Tilly Lawless talks about her experiences at a massage parlour she worked at and the fling she had with another working girl there.

Tilly is a queer, Sydney-based sex worker who is passionate about horses, sex worker rights and feminism. She utilises her online platform to speak about her personal experiences within the sex industry, in an attempt to shine a light on the every day stigma that sex workers come up against. Growing up in rural NSW, her writing is often a bucolic love letter to the countryside that she comes from, and also a deeply intimate insight into queer romance and relationships. You can read her writing in various publications, but it’s best going straight to the source and reading it directly from her Instagram.

Tilly Lawless

Transcript

Transcript:

Hi. I’m Maeve Marsden and you’re listening to Queerstories – the podcast for the monthly LGBTQIA storytelling night I host and programme. This week’s story was recorded at a special edition of Queerstories at Volume 2017 Another Art Book Fair at Sydney’s Artspace. Next up – sex worker Tilly Lawless.

 

I’ve spent so much time in the sun in the last few days deranged. I go to write, and the words have delved from my mind and pulled instead in my underwear in the milky wet of ovulation. It seems my fertility cycle is the only thing that’s functioning, and even though the sun has downed, my mind still pulses with the heat of midday. Who can function in this haze? I want simply to roll from sleep into the crackle of water around my ears, lie back in it just as I lie back on the bed, and beg my lover for orgasms, too lazy and indolent to do anything but lie.

I know up north, the summer will be one long cicada scream with stars alight, but here my feet burn on the pavement, and I don’t want to stir from my sloth. It reminds me of two summers before last when I started at that massage parlour that was a series of boxed in rooms in a terrace. We felt trapped and claustrophobic, like one of her dirty whores shoved away, as my French friend cried onto my shoulder. No windows to see out, the air-con always on too high, so you froze and sneezed all over your lingerie. Goosebumps against tile, bare feet slapping like codfish on the floors.
It was advertised as a massage parlour but it was really more of a brothel, with most of the clients expecting full service, and you having to lower your prices to compete. I remember the interview clearly. I’d shuffled from foot to foot, overly conscious of the sweat running down from my armpits, and hoping the woman wouldn’t notice the ever-deepening patch of it on my body suit.

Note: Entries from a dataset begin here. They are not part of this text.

Inductive CodeBlockInput :=
| WriteSucceeds      (* click, [clipboard.writeText] resolves *)
| WriteFails         (* click, [clipboard.writeText] rejects *)
| TimeoutFires.      (* a scheduled [setCopied(false)] runs *)

Definition handleCopy (st : CodeBlockState) (i : CodeBlockInput) : CodeBlockState :=
  match i with
  | WriteSucceeds => {| copied := true; pendingResets := S (pendingResets st) |}
  | WriteFails => st
  | TimeoutFires =>
      match pendingResets st with
      | 0 => st
      | S n => {| copied := false; pendingResets := n |}
      end
  end.

Definition buttonLabel (st : CodeBlockState) : jsstring :=
  if copied st then lit "Copied!" else lit "Copy".

(** * Vocabulary of the further properties *)

(** The system instruction of a stage. *)
Definition instructionOf (s : Stage) : jsstring :=
  match s with
  | Initial => INITIAL_SYSTEM_INSTRUCTION
  | Refinement => REFINEMENT_SYSTEM_INSTRUCTION
  | Synthesis => SYNTHESIZER_SYSTEM_INSTRUCTION
  end.

(** The number of calls of a stage. *)
Definition widthOf (s : Stage) : nat :=
  match s with Initial | Refinement => 4 | Synthesis => 1 end.

(** The requests run [r] has issued in a log. *)
Definition requestsOfRun (r : nat) (l : list Event) : list GenerateContentParameters :=
  omap (λ e, match e with
             | Issued r' _ _ req => if decide (r' = r) then Some req else None
             | Completed _ _ _ _ => None
             end) l.

(** The event that ends run [r]: a failed call, or the settled synthesis. *)
Definition terminal (r : nat) (e : Event) : Prop :=
  match e with
  | Issued _ _ _ _ => False
  | Completed r' s _ o => r' = r ∧ (o = Rejects ∨ s = Synthesis)
  end.
Lemma keeps_protocol_download fuel w : ∀ url redirects st st',
  download_from fuel w url redirects st = Some st' → keeps_protocol st st'.
Proof.
  induction fuel as [|fuel IH]; intros url redirects st st'; cbn [download_from]; [done|].
  destruct (5 <? redirects); [intros [= <-]; apply keeps_protocol_notify|].
  assert (∀ e, keeps_protocol st (snd (fail w e None (add_request url st)))) as Hfail.
  { intros e. eapply keeps_protocol_trans; [|apply keeps_protocol_fail].
    by apply keeps_protocol_same. }
  destruct (get w url) as [message|r]; [intros [= <-]; apply Hfail|].
  destruct (400 <=? _); [intros [= <-]; apply Hfail|].
  destruct ((_ =? 302) || (_ =? 301)).
  { destruct (truthy (location r)); [|intros [= <-]; apply Hfail].
    intros Hrec%IH. eapply keeps_protocol_trans; [|exact Hrec].
    by apply keeps_protocol_same. }
  destruct (negb _); [intros [= <-]; apply Hfail|].
  destruct (content_total r) as [total|]; [|intros [= <-]; apply Hfail].
  destruct (createWriteStream w) as [message| |]; [intros [= <-]; apply Hfail| |].
  - intros [= <-].
    eapply keeps_protocol_trans;
      [|apply (keeps_protocol_events w total (events r)
                 (Open, 0, set_file (Some "") (add_request url st)))].
    by apply keeps_protocol_same.
  - intros [= <-].
    eapply keeps_protocol_trans;
      [|apply (keeps_protocol_events w total (events r)
                 (Unopened, 0, add_request url st))].
    by apply keeps_protocol_same.
Qed.
Lemma annotate_rule_down rule details :
  has_text details = true ->
  annotate_rule prompt_term_extraction prompt_measurement_extraction
                rule details = Fail UnboundLocalError.
Proof.
  unfold annotate_rule, has_text.
  destruct details as [| | | | |fields]; try discriminate. simpl.
  destruct (dict_get "definition" fields) as [[| | |text| |]|];
    try discriminate; intros _; simpl; unfold invoke_llm;
    rewrite !service_down; reflexivity.
Qed.

Lemma annotate_in_page_down page items (x : pydict) :
  forallb (fun kv => has_text (snd kv)) items = true ->
  for_each_outcome
    (annotate_in_page prompt_term_extraction prompt_measurement_extraction
                      page) items x =
  match items with
  | [] => Done x
  | _ :: _ => Fail UnboundLocalError
  end.
Proof.
  destruct items as [|[rule details] items]; [done|].
  simpl. intros [Ht _]%andb_prop. by rewrite annotate_rule_down.
Qed.

Lemma annotate_page_down pages (x : pydict) :
  annotatable start_page end_page pages = true ->
  for_each_outcome
    (annotate_page prompt_term_extraction prompt_measurement_extraction
                   start_page end_page) pages x =
  match rules_in_range start_page end_page pages with
  | [] => Done x
  | _ :: _ => Fail UnboundLocalError
  end.
Proof.
  induction pages as [|[page rules] pages IH]; [done|].
  simpl. intros [Hpage Hrest]%andb_prop.
  destruct (py_int page) as [n|]; [|discriminate].
  destruct ((start_page <=? n)%Z && (n <=? end_page)%Z); simpl;
    [|by apply IH].
  destruct (loads_if_str rules) as [[| | | | |items]|]; try discriminate;
    simpl; [|by apply IH].
  rewrite annotate_in_page_down by done.
  destruct items; simpl; [by apply IH|done].
Qed.
End AnnotationRuns.
(** * youtube-archiver: a shallow embedding of the orchestration code

    The development follows the Python package [youtube_archiver]:

    - [config.py]: [load_config], [get_channel_url], [get_download_directory];
    - [downloader.py]: [fetch_video_metadata], [download_video],
      [download_videos_in_channel] with its inner [sem_download];
    - [main.py]: [list_videos_in_channel], [download_video_with_retries],
      [process_channel], [main_async], [main].

    Python [str] values are sequences of Unicode code points, Python [int]s
    are [Z].  Coroutines are finite trees of events (module [Coro] below);
    the asyncio event loop is a transition system over a table of tasks. *)

From Stdlib Require Import ZArith NArith Bool Lia Ascii String DecimalString.
From stdpp Require Import base list.

Local Open Scope N_scope.

(** ** Python strings *)

Module PyStr.

(** A code point; a [str] is a list of them. *)
Definition codepoint := N.
Definition str := list N.

(** An ASCII literal as a [str]. *)
Definition py (s : string) : str := map N_of_ascii (list_ascii_of_string s).

(** [c.isspace()] for a single character, as CPython's
    [_PyUnicode_IsWhitespace] lists them. *)
Definition isspace (c : codepoint) : bool :=
  ((0x09 <=? c) && (c <=? 0x0D)) || ((0x1C <=? c) && (c <=? 0x20))
  || (c =? 0x85) || (c =? 0xA0) || (c =? 0x1680)
  || ((0x2000 <=? c) && (c <=? 0x200A))
  || (c =? 0x2028) || (c =? 0x2029) || (c =? 0x202F) || (c =? 0x205F)
  || (c =? 0x3000).

Fixpoint drop_while (p : codepoint -> bool) (s : str) : str :=
  match s with
  | [] => []
  | c :: s' => if p c then drop_while p s' else s
  end.

(** [s.lstrip()], [s.rstrip()], [s.strip()]. *)
Definition lstrip (s : str) : str := drop_while isspace s.
Definition rstrip (s : str) : str := rev (drop_while isspace (rev s)).
Definition strip (s : str) : str := lstrip (rstrip s).

(** [c in chars] for a character. *)
Definition char_in (chars : str) (c : codepoint) : bool :=
  existsb (N.eqb c) chars.

(** [s.rstrip(chars)]: every trailing character that belongs to [chars]
    is removed. *)
Definition rstrip_chars (chars : str) (s : str) : str :=
  rev (drop_while (char_in chars) (rev s)).

(** [s.startswith(prefix)]. *)
Fixpoint startswith (prefix s : str) : bool :=
  match prefix, s with
  | [], _ => true
  | _ :: _, [] => false
  | a :: p', b :: s' => (a =? b) && startswith p' s'
  end.

(** [s.startswith((p1, p2, ...))]. *)
Definition startswith_any (prefixes : list str) (s : str) : bool :=
  existsb (fun p => startswith p s) prefixes.

(** [s.endswith(suffix)]. *)
Definition endswith (suffix s : str) : bool :=
  startswith (rev suffix) (rev s).

(** [sub in s]. *)
Fixpoint contains (sub s : str) : bool :=
  startswith sub s ||
  match s with
  | [] => false
  | _ :: s' => contains sub s'
  end.

(** [str(n)] for a non-negative [int]. *)
Definition str_of_nat (n : nat) : str :=
  py (NilEmpty.string_of_uint (Nat.to_uint n)).

(** [str(z)] for an [int]. *)
Definition str_of_Z (z : Z) : str :=
  match z with
  | Z0 => py "0"
  | Zpos p => str_of_nat (Pos.to_nat p)
  | Zneg p => py "-" ++ str_of_nat (Pos.to_nat p)
  end.

End PyStr.

Import PyStr.
(** Every key met holds the value of its last item; the other keys are
    untouched. *)
Lemma fill_loop_get (k : string) (items : list A) (d : dict V) (r : logging.Root) :
  dict_get k (fill_loop key val logger message items d r).1
  = match last_named key k items with
    | Some item => Some (val item)
    | None => dict_get k d
    end.
Proof.
  revert d r. induction items as [|item items IH]; intros d r; cbn [fill_loop last_named].
  - reflexivity.
  - rewrite IH. destruct (last_named key k items); [reflexivity|].
    rewrite dict_get_set, (String.eqb_sym k).
    destruct (String.eqb (key item) k); reflexivity.
Qed.

(** The loop issues ERROR records only, one of them for every key that was
    present when an item with it came. *)
Lemma fill_loop_issues (items : list A) (d : dict V) (r : logging.Root) :
  exists recs : list logging.LogRecord,
    (fill_loop key val logger message items d r).2 = issue_all recs r
    /\ (forall rec, rec ∈ recs -> exists k, rec = error_record logger (message k))
    /\ (forall k,
          (dict_mem k d = true /\ (1 <= count_named key k items)%nat)
          \/ (2 <= count_named key k items)%nat ->
          error_record logger (message k) ∈ recs)
    /\ ((forall k, (1 <= count_named key k items)%nat -> dict_mem k d = false)
        -> (forall k, (count_named key k items <= 1)%nat) -> recs = []).
Proof.
  revert d r. induction items as [|item items IH]; intros d r; cbn [fill_loop count_named].
  - exists []. split; [reflexivity|]. split; [intros rec Hrec; inversion Hrec|].
    split; [intros k [[_ H]|H]; lia|reflexivity].
  - destruct (IH (dict_set (key item) (val item) d)
                (if dict_mem (key item) d
                 then logging.error logger (message (key item)) r else r))
      as (recs & Hr & Hall & Hdup & Hnone).
    exists ((if dict_mem (key item) d then [error_record logger (message (key item))] else [])
            ++ recs).
    split; [|split; [|split]].
    + rewrite Hr, issue_all_app. destruct (dict_mem (key item) d); reflexivity.
    + intros rec [Hrec|Hrec]%elem_of_app; [|auto].
      destruct (dict_mem (key item) d); [|inversion Hrec].
      apply list_elem_of_singleton in Hrec. eauto.
    + intros k Hk. apply elem_of_app. revert Hk.
      destruct (String.eqb (key item) k) eqn:E; intros Hk.
      * apply String.eqb_eq in E. subst k.
        destruct (dict_mem (key item) d) eqn:Hm.
        -- left. apply list_elem_of_singleton. reflexivity.
        -- right. apply Hdup. left. rewrite dict_mem_set, String.eqb_refl.
           split; [reflexivity|]. destruct Hk as [[? _]|Hk]; [discriminate|lia].
      * right. apply Hdup. rewrite dict_mem_set, (String.eqb_sym k), E.
        cbn [orb] in *. destruct Hk as [[? ?]|?]; [left; split|right]; lia || assumption.
    + intros Hfresh Honce.
      rewrite (Hfresh (key item)) by (rewrite String.eqb_refl; lia). cbn [app].
      apply Hnone.
      * intros k Hk. rewrite dict_mem_set, (String.eqb_sym k).
        specialize (Honce k). specialize (Hfresh k).
        destruct (String.eqb (key item) k); [lia|].
        cbn [orb]. apply Hfresh. lia.
      * intros k. specialize (Honce k). destruct (String.eqb (key item) k); lia.
Qed.

End FillLoop.

Lemma metadata_loop_fill (logger self_name : string) (mdata_list : list NameValues)
    (metadata : dict (list string)) (r : logging.Root) :
  metadata_loop logger self_name mdata_list metadata r
  = fill_loop nv_name nv_values logger
      (fun k => self_name +:+ ": Metadata key '" +:+ k +:+ "' already exists")
      mdata_list metadata r.
Proof.
  revert metadata r. induction mdata_list as [|m l IH]; intros metadata r; [reflexivity|].
  cbn [metadata_loop fill_loop]. apply IH.
Qed.

Lemma entries_loop_fill (self_name : string) (entry_list : list EntryLine)
    (entries : dict string) (r : logging.Root) :
  SpecVocab.entries_loop self_name entry_list entries r
  = fill_loop en_name en_value SpecVocab.logger
      (fun k => self_name +:+ ": Entry '" +:+ k +:+ "' already exists")
      entry_list entries r.
Proof.
  revert entries r. induction entry_list as [|e l IH]; intros entries r; [reflexivity|].
  cbn [SpecVocab.entries_loop fill_loop]. apply IH.
Qed.

Lemma register_loop_fill {A : Type} (message : string) (name_of : A -> string)
    (objs : list A) (d : dict A) (r : logging.Root) :
  Spec.register_loop message name_of objs d r
  = fill_loop name_of (fun obj => obj) Spec.logger (fun _ => message) objs d r.
Proof.
  revert d r. induction objs as [|o l IH]; intros d r; [reflexivity|].
  cbn [Spec.register_loop fill_loop]. apply IH.
Qed.

(** ** Runs *)

Lemma runs_on_refl (r : logging.Root) : runs_on r r.
Proof. exists []. reflexivity. Qed.

Lemma runs_on_trans (r1 r2 r3 : logging.Root) :
  runs_on r1 r2 -> runs_on r2 r3 -> runs_on r1 r3.
Proof.
  intros [recs1 ->] [recs2 ->]. exists (recs1 ++ recs2). rewrite issue_all_app. reflexivity.
Qed.

Lemma runs_on_issued (r r' : logging.Root) (rec : logging.LogRecord) :
  runs_on r r' -> rec ∈ logging.issued r -> rec ∈ logging.issued r'.
Proof. intros [recs ->] H. rewrite issued_issue_all. apply elem_of_app. left. exact H. Qed.

Lemma runs_on_isError (r r' : logging.Root) :
  runs_on r r' -> isError r = true -> isError r' = true.
Proof. intros [recs ->]. apply isError_issue_all. Qed.
(** With no candidate the executor is never made: [find_large_files]
    returns the empty list for every value of [workers], also one the
    executor would refuse, and probes nothing. *)
Theorem find_large_files_without_candidates (directories : list string)
    (size_threshold : Z) (include_types exclude_types : option (list string))
    (workers : option Z) (sched : list nat) (s : state W) :
  candidate_paths (world s) (normalize_ext_list include_types)
    (normalize_ext_list exclude_types) directories = [] ->
  exists s',
    find_large_files directories size_threshold include_types exclude_types
      workers sched s = (Returned [], s')
    /\ world s' = world s /\ calls s' = calls s /\ stdout s' = stdout s.
Proof.
  intros E. unfold find_large_files.
  destruct (scan_directories_spec (normalize_ext_list include_types)
              (normalize_ext_list exclude_types) directories s)
    as (s1 & Hscan & Hw & Ho & _ & Hc & _).
  unfold bind at 1. rewrite Hscan, E. simpl. unfold bind. simpl.
  eexists. split; [reflexivity|]. simpl. auto.
Qed.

From behind the desk, high-walled like a fortress came an artillery of speech that bristled outwards and pricked me again and again, each bar with a patronized burr that made the sweat run faster.
“I come from sales, babe, so as far as I’m concerned, I have a product to sell like any other, and this product is pussy. I’m not here to make friends. I’m here to make money. You’re not a princess, so don’t come whinging to me about things. You and me are going to work well together, babe. I can tell. You’re young, you’re pretty, you don’t look like you’re on drugs. My shifts are known for having the best, the youngest, the prettiest girls, and I have to keep up to that. My girls are all well educated, they’re all clean, and they’re all scared of me. Everyone’s scared of me, even the clients. Now, you sell the story I tell you, babe. This isn’t your career, you’re only doing it temporarily to get through uni. You never have your period and you never have a boyfriend.”

“Well, all that’s true except for the period bit.”

“Babe, I don’t care. I make up the story, you just sell the story I tell you to sell. Now, I’m an Eastern suburbs snob and I’m happy to admit that. Where are you from, babe?”

“Oh, well, I’m living at Balmain at the moment.”

“I can deal with Balmain. Now, babe, you need to know that it’s competitive here. There are competitive prices. I can put you with the top girls, so you know what they’re charging. Are you open-minded, babe?”

“Yeah, I’d say I was open-minded. I mean-”

“Great. You’ll get along fine if you’re open-minded. And, you know, babe, you don’t have to be open minded with everyone, babe. My girls are selectively open-minded. That’s what we say, “Selectively open-minded.”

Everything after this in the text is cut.